Most Siamese network trackers only distinguish foreground and non-semantic background. The semantic background is usually treated with a separator. When the background is messy, dimly lit, and shaded, splitter is not guaranteed, and it is impossible to distinguish target and distractors from a background in a complex environment. Such as Captcha recognition, CNN has good performance to eliminate the background noise by end-to-end learning [22], rather than the manual feature [23]. SiamFC uses a weighted loss function to eliminate the class imbalance of the positive and negative examples, which is ineffective. We repeated SiamFC and analyzed 8 sequences with poor effect in the evaluation of object tracking benchmark.

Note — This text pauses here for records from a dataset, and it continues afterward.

Lemma step_ok st st' : loop_ok st.2 -> step st st' -> loop_ok st'.2.
Proof.
  intros Hok Hs. destruct Hs as [ |o d ty [v s]|fd a [v s] st' r E|fd [v s] st' r E|fd a [v s] st' r E|o fd [v s] st' r a E
    |fd f bs v s Ef El|fd f n v s Ef El Hn|fd [v s] st' r E|f v s El]; cbn [snd] in *.
  - done.
  - by apply loop_socket_ok.
  - by eapply loop_bind_ok.
  - by eapply loop_listen_ok.
  - by eapply loop_connect_ok.
  - pose proof (loop_accept_ok o fd v s Hok) as H. by rewrite E in H.
  - unfold loop_sendto. rewrite Ef. cbn [vfs_write file_at op_write loop_files].
    destruct (f_ops (fget s f)) as [o|]; [|done]. destruct (o =? LOOP_OPS); [|done].
    apply loop_send_ok; [done|by apply is_loop_file_range].
  - unfold loop_recvfrom. rewrite Ef. cbn [vfs_read file_at op_read loop_files].
    destruct (f_ops (fget s f)) as [o|]; [|done]. destruct (o =? LOOP_OPS); [|done].
    apply loop_recv_ok; [done|by apply is_loop_file_range|done].
  - by eapply loop_shutdown_ok.
  - cbn [vfs_close]. unfold close_of. cbn [file_at op_close loop_files].
    destruct (f_ops (fget s f)) as [o|]; [|done]. destruct (o =? LOOP_OPS); [|done].
    apply loop_close_ok; [done|by apply is_loop_file_range].
Qed.

Lemma steps_ok st st' : loop_ok st.2 -> rtc step st st' -> loop_ok st'.2.
Proof. intros Hok H. revert Hok. induction H as [|x y z Hs _ IH]; intros Hok; [done|]. apply IH. by eapply step_ok. Qed.
Lemma bind_run {A B} (m : M D A) (k : A -> M D B) s s1 x : m s = (s1, Some x) -> bind m k s = k x s1.
Proof. unfold bind. by intros ->. Qed.
Lemma bind_stop {A B} (m : M D A) (k : A -> M D B) s s1 : m s = (s1, None) -> bind m k s = (s1, None).
Proof. unfold bind. by intros ->. Qed.
Lemma attempt_run {A} (m : M D A) s s1 x : m s = (s1, Some x) -> attempt m s = (s1, Some (Some x)).
Proof. unfold attempt. by intros ->. Qed.
Lemma attempt_stop {A} (m : M D A) s s1 : m s = (s1, None) -> attempt m s = (s1, Some None).
Proof. unfold attempt. by intros ->. Qed.
Lemma bind_gets {A B} (f : fs D -> A) (k : A -> M D B) s : bind (gets f) k s = k (f s) s.
Proof. done. Qed.
Lemma bind_ret {A B} (x : A) (k : A -> M D B) s : bind (ret x) k s = k x s.
Proof. done. Qed.
Lemma bind_modify {B} f (k : unit -> M D B) s : bind (modify f) k s = k tt (f s).
Proof. done. Qed.
Lemma bind_guard {B} b (k : unit -> M D B) s : b = true -> bind (guard b) k s = k tt s.
Proof. by intros ->. Qed.
(** A sequence of three whose result is used. *)
Lemma bind_run3 {A B C E} (a : M D A) (b : A -> M D B) (c : A -> B -> M D C) (k : C -> M D E) s s' x :
    bind a (fun u => bind (b u) (c u)) s = (s', Some x) ->
    bind a (fun u => bind (b u) (fun v => bind (c u v) k)) s = k x s'.
Proof.
  unfold bind. destruct (a s) as [s1 [u|]]; [|done]. destruct (b u s1) as [s2 [v|]]; [|done]. by intros ->.
Qed.
End Run.

(** [run E]: the first call of a sequence gives what [E] says. *)
Ltac run E := rewrite (bind_run _ _ _ _ _ E).

(** ** A mounted filesystem on a healthy disk *)
Section Blocks.
  Context {D : Type} {BD : BlockDev D} {BSp : BlockSpec D}.

(** The geometry: block and inode sizes, and a disk of whole blocks below
    4 GiB, where byte offsets fit 32 bits. *)
Record geo (s : fs D) : Prop := {
  g_mounted : ext2_mounted s <> 0;
  g_bs : ext2_blk_size s = 1024 \/ ext2_blk_size s = 2048 \/ ext2_blk_size s = 4096;
  g_ino : ext2_ino_size s = 128;
  g_ipg : 0 < ext2_inodes_per_group s;
  g_bpg : 0 < ext2_blocks_per_group s;
  g_blk : length (ext2_blkbuf s) = 4096%nat;
  g_ind : length (ext2_indbuf s) = 4096%nat;
  g_size : Z.of_nat (length (image (disk s))) < 2 ^ 32;
  g_image : bytes_ok (image (disk s));
  g_bufs : bytes_ok (ext2_blkbuf s) /\ bytes_ok (ext2_indbuf s)
}.

(** Block [b] lies on the disk. *)
Definition on_disk (s : fs D) (b : Z) : Prop := 0 <= b /\ (b + 1) * ext2_blk_size s <= Z.of_nat (length (image (disk s))).
Definition block (s : fs D) (b : Z) : list Z :=
  Ring.slice (image (disk s)) (b * ext2_blk_size s) (ext2_blk_size s).

(** [s'] is [s] with the image [im] and other buffer contents. *)
Definition to (s : fs D) (im : list Z) (s' : fs D) : Prop :=
  exists d bb ib, s' = s <| disk := d |> <| ext2_blkbuf := bb |> <| ext2_indbuf := ib |> /\
    image d = im /\ (length bb = 4096%nat /\ bytes_ok bb) /\ (length ib = 4096%nat /\ bytes_ok ib).

Lemma to_refl s : geo s -> to s (image (disk s)) s.
Proof.
  intros G. exists (disk s), (ext2_blkbuf s), (ext2_indbuf s). split; [by destruct s|].
  by destruct G as [_ _ _ _ _ ? ? _ _ [? ?]].
Qed.

Lemma to_trans s im s1 im' s2 : to s im s1 -> to s1 im' s2 -> to s im' s2.
Proof. intros (d & bb & ib & -> & _) (d' & bb' & ib' & -> & ? & ? & ?). exists d', bb', ib'. by destruct s. Qed.

Lemma to_image s im s' : to s im s' -> image (disk s') = im.
Proof. by intros (d & bb & ib & -> & ? & _). Qed.

Lemma to_geo s im s' : geo s -> to s im s' -> length im = length (image (disk s)) -> bytes_ok im -> geo s'.
Proof.
  intros [] (d & bb & ib & -> & Hi & [Hb ?] & [Hc ?]) El Hby. split; cbn; try done; by rewrite Hi, ?El.
Qed.

(** What does not change. *)
Lemma to_same s im s' : to s im s' ->
  ext2_mounted s' = ext2_mounted s /\ ext2_sb s' = ext2_sb s /\ ext2_blk_size s' = ext2_blk_size s /\
  ext2_ino_size s' = ext2_ino_size s /\ ext2_inodes_per_group s' = ext2_inodes_per_group s /\
  ext2_blocks_per_group s' = ext2_blocks_per_group s /\ now s' = now s /\ dcache s' = dcache s.
Proof. by intros (d & bb & ib & -> & _). Qed.

Lemma bs_facts s : geo s -> 1024 <= ext2_blk_size s <= 4096 /\ ext2_blk_size s / 512 * 512 = ext2_blk_size s.
Proof. intros G. destruct (g_bs _ G) as [-> | [-> | ->]]; done. Qed.

Lemma within_block s b : geo s -> on_disk s b -> within (image (disk s)) (b * ext2_blk_size s) (ext2_blk_size s).
Proof. intros G [H0 H1]. pose proof (bs_facts s G). repeat split; nia. Qed.

Lemma len_block s b : geo s -> on_disk s b -> Z.of_nat (length (block s b)) = ext2_blk_size s.
Proof. intros G Hb. apply len_slice. by apply within_block. Qed.

Lemma lba_small s b : geo s -> on_disk s b -> u32 (b * (ext2_blk_size s / 512)) = b * (ext2_blk_size s / 512).
Proof.
  intros G [H0 H1]. pose proof (bs_facts s G). pose proof (g_size s G). apply u32_small. nia.
Qed.

Lemma set_buf_to s dst im d bytes : geo s -> image d = im -> bytes_ok bytes -> Z.of_nat (length bytes) <= 4096 ->
  to s im (set_buf dst (Ring.blit (get_buf dst s) 0 bytes) (s <| disk := d |>)).
Proof.
  intros [_ _ _ _ _ Gb Gi _ _ [Bb Bi]] Hd Hb Hl. destruct dst; cbn [set_buf get_buf].
  - exists d, (Ring.blit (ext2_blkbuf s) 0 bytes), (ext2_indbuf s). split; [by destruct s|].
    split_and!; auto. rewrite Ring.length_blit by lia. done.
  - exists d, (ext2_blkbuf s), (Ring.blit (ext2_indbuf s) 0 bytes). split; [by destruct s|].
    split_and!; auto. rewrite Ring.length_blit by lia. done.
Qed.

(** A block read: the buffer starts with the block. *)
Lemma read_block_spec s b dst : geo s -> on_disk s b ->
  exists s', ext2_read_block b dst s = (s', Some tt) /\ to s (image (disk s)) s' /\
    get_buf dst s' = Ring.blit (get_buf dst s) 0 (block s b) /\
    (dst = Ind -> get_buf Blk s' = get_buf Blk s) /\ (dst = Blk -> get_buf Ind s' = get_buf Ind s).
Proof.
  intros G Hb. unfold ext2_read_block. rewrite lba_small by done.
  pose proof (bs_facts s G) as [Hr E]. pose proof (within_block s b G Hb) as (W0 & W1 & W2).
  destruct Hb as [Hb0 Hb1].
  destruct (read_image (disk s) (b * (ext2_blk_size s / 512)) (ext2_blk_size s / 512)) as (d & -> & Ei); [nia..|].
  replace (b * (ext2_blk_size s / 512) * 512) with (b * ext2_blk_size s) by nia. rewrite E.
  change (Ring.slice (image (disk s)) (b * ext2_blk_size s) (ext2_blk_size s)) with (block s b).
  eexists. split; [done|]. split; [|by destruct dst].
  apply set_buf_to; [done|done|apply bytes_slice, G|]. rewrite len_block by (done || split; lia). lia.
Qed.

(** The part of the buffer that holds the block. *)
Lemma buf_part s b buf off n : geo s -> on_disk s b -> length buf = 4096%nat ->
  0 <= off -> 0 <= n -> off + n <= ext2_blk_size s ->
  Ring.slice (Ring.blit buf 0 (block s b)) off n = Ring.slice (image (disk s)) (b * ext2_blk_size s + off) n.
Proof.
  intros G Hb Hl H0 Hn Hle. pose proof (bs_facts s G). pose proof (len_block s b G Hb) as Lb.
  rewrite slice_blit_in by (repeat split; lia). rewrite Z.sub_0_r. unfold block.
  apply slice_slice; [by apply within_block|lia..].
Qed.

(** A block write: that part of the image is replaced. *)
Lemma write_block_spec s b data : geo s -> on_disk s b -> length data = 4096%nat ->
  exists s', ext2_write_block b data s = (s', Some tt) /\
    to s (Ring.blit (image (disk s)) (b * ext2_blk_size s) (Ring.slice data 0 (ext2_blk_size s))) s' /\
    get_buf Ind s' = get_buf Ind s /\ get_buf Blk s' = get_buf Blk s.
Proof.
  intros G Hb Hl. unfold ext2_write_block. rewrite (proj2 (Z.eqb_neq _ 0) (g_mounted s G)), lba_small by done.
  pose proof (bs_facts s G) as [Hr E]. rewrite E, take_slice.
  pose proof (within_block s b G Hb) as (W0 & W1 & W2). destruct Hb as [Hb0 Hb1].
  destruct (write_image (disk s) (b * (ext2_blk_size s / 512)) (ext2_blk_size s / 512)
              (Ring.slice data 0 (ext2_blk_size s))) as (d & -> & Ei); [nia..| |].
  { rewrite len_slice by (repeat split; lia). lia. }
  replace (b * (ext2_blk_size s / 512) * 512) with (b * ext2_blk_size s) in Ei by nia.
  eexists. split; [done|]. split; [|done]. exists d, (ext2_blkbuf s), (ext2_indbuf s). split; [by destruct s|].
  destruct G as [_ _ _ _ _ ? ? _ _ [? ?]]. done.
Qed.

(** Reading a block, changing bytes of it and writing it back changes those
    bytes of the image. *)
Lemma rmw_spec s b off data {A} (k : unit -> M D A) : geo s -> on_disk s b -> bytes_ok data ->
  0 <= off -> off + Z.of_nat (length data) <= ext2_blk_size s ->
  exists s', bind (ext2_read_block b Blk) (fun _ =>
        bind (modify (fun s => s <| ext2_blkbuf := Ring.blit (ext2_blkbuf s) off data |>)) (fun _ =>
        bind (gets ext2_blkbuf) (fun b' => bind (ext2_write_block b b') k))) s = k tt s' /\
    to s (Ring.blit (image (disk s)) (b * ext2_blk_size s + off) data) s' /\ get_buf Ind s' = get_buf Ind s.
Proof.
  intros G Hb Hd H0 Hle. destruct (read_block_spec s b Blk G Hb) as (s1 & E1 & T1 & B1 & _ & I1). run E1.
  rewrite bind_modify, bind_gets. set (s2 := s1 <| ext2_blkbuf := _ |>). cbn [get_buf] in *. specialize (I1 eq_refl).
  pose proof (bs_facts s G) as Hbs. pose proof (len_block s b G Hb) as Lb.
  pose proof (to_geo _ _ _ G T1 eq_refl (g_image s G)) as G1.
  destruct (to_same _ _ _ T1) as (_ & _ & Ebs & _).
  assert (L2 : length (Ring.blit (ext2_blkbuf s1) off data) = 4096%nat)
    by (rewrite Ring.length_blit; rewrite ?(g_blk s1 G1); lia).
  assert (T2 : to s1 (image (disk s)) s2).
  { exists (disk s1), (Ring.blit (ext2_blkbuf s1) off data), (ext2_indbuf s1). split; [by destruct s1|].
    split; [by apply (to_image s)|]. split; [split; [done|]|]; [apply bytes_blit; [apply G1|done]|]. split; apply G1. }
  pose proof (to_geo _ _ _ G1 T2 ltac:(by rewrite (to_image _ _ _ T1)) (g_image s G)) as G2.
  destruct (to_same _ _ _ T2) as (_ & _ & Ebs2 & _).
  destruct (write_block_spec s2 b (ext2_blkbuf s2) G2) as (s3 & E3 & T3 & I3 & _);
    [split; [apply Hb|]; rewrite Ebs2, Ebs, (to_image _ _ _ T2); apply Hb|exact L2|].
  run E3. exists s3. split; [done|]. split; [|etransitivity; [exact I3|exact I1]]. rewrite (to_image _ _ _ T2), Ebs2, Ebs in T3.
  assert (E : Ring.slice (ext2_blkbuf s2) 0 (ext2_blk_size s) = Ring.blit (block s b) off data).
  { change (ext2_blkbuf s2) with (Ring.blit (ext2_blkbuf s1) off data). rewrite B1.
    pose proof (g_blk s G) as Lk. set (b0 := Ring.blit (ext2_blkbuf s) 0 (block s b)).
    assert (L0 : length b0 = 4096%nat) by (unfold b0; rewrite Ring.length_blit; lia).
    assert (L1 : length (Ring.blit b0 off data) = 4096%nat) by (rewrite Ring.length_blit; lia).
    assert (L3 : length (Ring.blit (block s b) off data) = length (block s b)) by (apply Ring.length_blit; lia).
    apply aget_ext; [rewrite Ring.length_slice; lia|]. intros i Hi. rewrite Ring.length_slice in Hi by lia.
    rewrite aget_slice by (repeat split; lia). rewrite !Ring.aget_blit by lia. rewrite Z.add_0_l.
    case_decide; [done|]. unfold b0. rewrite Ring.aget_blit, decide_True by lia. by rewrite Z.sub_0_r. }
  rewrite E in T3. unfold block in T3. rewrite blit_rmw in T3 by (try apply within_block; done || lia).
  eapply to_trans; [exact T1|]. eapply to_trans; [exact T2|exact T3].
Qed.

(** The same as the last call of an operation. *)
Lemma rmw_last s b off data : geo s -> on_disk s b -> bytes_ok data ->
  0 <= off -> off + Z.of_nat (length data) <= ext2_blk_size s ->
  exists s', bind (ext2_read_block b Blk) (fun _ =>
        bind (modify (fun s => s <| ext2_blkbuf := Ring.blit (ext2_blkbuf s) off data |>)) (fun _ =>
        bind (gets ext2_blkbuf) (fun b' => ext2_write_block b b'))) s = (s', Some tt) /\
    to s (Ring.blit (image (disk s)) (b * ext2_blk_size s + off) data) s' /\ get_buf Ind s' = get_buf Ind s.
Proof.
  intros G Hb Hd H0 Hle. destruct (rmw_spec s b off data (fun _ => ret tt) G Hb Hd H0 Hle) as (s' & E & T & I).
  exists s'. split; [|done]. etransitivity; [|exact E]. unfold bind, modify, gets.
  destruct (ext2_read_block b Blk s) as [s1 [[]|]]; [|done].
  by destruct (ext2_write_block b _ _) as [s2 [[]|]].
Qed.
End Blocks.
End Ext2Blocks.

These 8 sequences can be divided into two categories: one is sequence bolt and football, whose poor effect is due to the high similarity between the target and other interferences. Another is HUMAN8 and IRONMAN, whose first target environment is dark, which makes it difficult to select features and track them correctly. For the first kind, we fine-tune SiamFC using the Got10k [24] dataset on top of the original parameters. After fine-tuning and retraining, SiamFC greatly improves the tracking accuracy of BOLT and FOOTBALL sequences. However, the sequence tracking accuracy of the second kind with shadow and illumination poor environment in the first frame still has no improvement.
We find that the low accuracy of video tracking in shadow and illumination poor environment in the first frame is because of the imbalance of the semantic and non-semantic background of the features, which makes the tracker unable to distinguish the target and background interferences. Semantic segmentation is conducive in many applications, from biometric recognition to target recognition. Since a natural object may produce numerous images with a different appearance, perspective, posture, illumination, and complex background [25], it is quite challenging. Therefore, from the level of semantic segmentation of object segmentation, this paper introduces a criss-cross attention module to improve the accuracy of video tracking.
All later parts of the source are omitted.